__ASSIGNED TASK__. Return verbatim every line from the first line of the data below to the line that contains "(Z.lnot NETIF_FLAG_DHCP))) in", inclusive, and no further.

== Segment start ==

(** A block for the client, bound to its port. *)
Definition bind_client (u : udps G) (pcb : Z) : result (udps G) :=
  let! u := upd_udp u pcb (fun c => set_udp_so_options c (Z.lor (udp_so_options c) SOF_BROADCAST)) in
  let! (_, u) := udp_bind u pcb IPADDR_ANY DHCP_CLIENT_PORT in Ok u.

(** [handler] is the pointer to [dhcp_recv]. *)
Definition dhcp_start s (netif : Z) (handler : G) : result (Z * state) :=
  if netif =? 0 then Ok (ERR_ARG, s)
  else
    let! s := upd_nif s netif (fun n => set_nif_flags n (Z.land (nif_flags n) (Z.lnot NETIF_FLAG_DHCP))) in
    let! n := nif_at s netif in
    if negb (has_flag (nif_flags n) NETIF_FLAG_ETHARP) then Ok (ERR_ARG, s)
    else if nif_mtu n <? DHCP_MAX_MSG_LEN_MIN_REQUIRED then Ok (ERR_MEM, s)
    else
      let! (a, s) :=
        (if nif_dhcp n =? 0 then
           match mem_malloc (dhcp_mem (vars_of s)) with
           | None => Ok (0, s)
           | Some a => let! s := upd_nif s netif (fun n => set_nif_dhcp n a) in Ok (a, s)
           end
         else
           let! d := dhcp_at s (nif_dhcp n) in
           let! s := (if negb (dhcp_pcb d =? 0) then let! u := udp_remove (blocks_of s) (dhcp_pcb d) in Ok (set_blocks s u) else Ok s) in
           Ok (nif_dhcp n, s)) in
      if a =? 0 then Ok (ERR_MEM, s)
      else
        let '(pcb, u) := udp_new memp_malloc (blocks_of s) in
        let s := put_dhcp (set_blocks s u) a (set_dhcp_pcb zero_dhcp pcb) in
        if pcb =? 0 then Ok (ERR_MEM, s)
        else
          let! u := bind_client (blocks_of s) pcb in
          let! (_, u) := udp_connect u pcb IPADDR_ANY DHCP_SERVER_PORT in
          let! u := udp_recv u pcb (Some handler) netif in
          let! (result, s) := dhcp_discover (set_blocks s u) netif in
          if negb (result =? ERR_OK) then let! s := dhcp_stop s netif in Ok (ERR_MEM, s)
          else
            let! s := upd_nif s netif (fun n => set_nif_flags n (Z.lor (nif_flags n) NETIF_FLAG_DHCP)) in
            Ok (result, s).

== Segment end ==

__EXERCISE SOLUTION__.
(** A block for the client, bound to its port. *)
Definition bind_client (u : udps G) (pcb : Z) : result (udps G) :=
  let! u := upd_udp u pcb (fun c => set_udp_so_options c (Z.lor (udp_so_options c) SOF_BROADCAST)) in
  let! (_, u) := udp_bind u pcb IPADDR_ANY DHCP_CLIENT_PORT in Ok u.

(** [handler] is the pointer to [dhcp_recv]. *)
Definition dhcp_start s (netif : Z) (handler : G) : result (Z * state) :=
  if netif =? 0 then Ok (ERR_ARG, s)
  else
    let! s := upd_nif s netif (fun n => set_nif_flags n (Z.land (nif_flags n) (Z.lnot NETIF_FLAG_DHCP))) in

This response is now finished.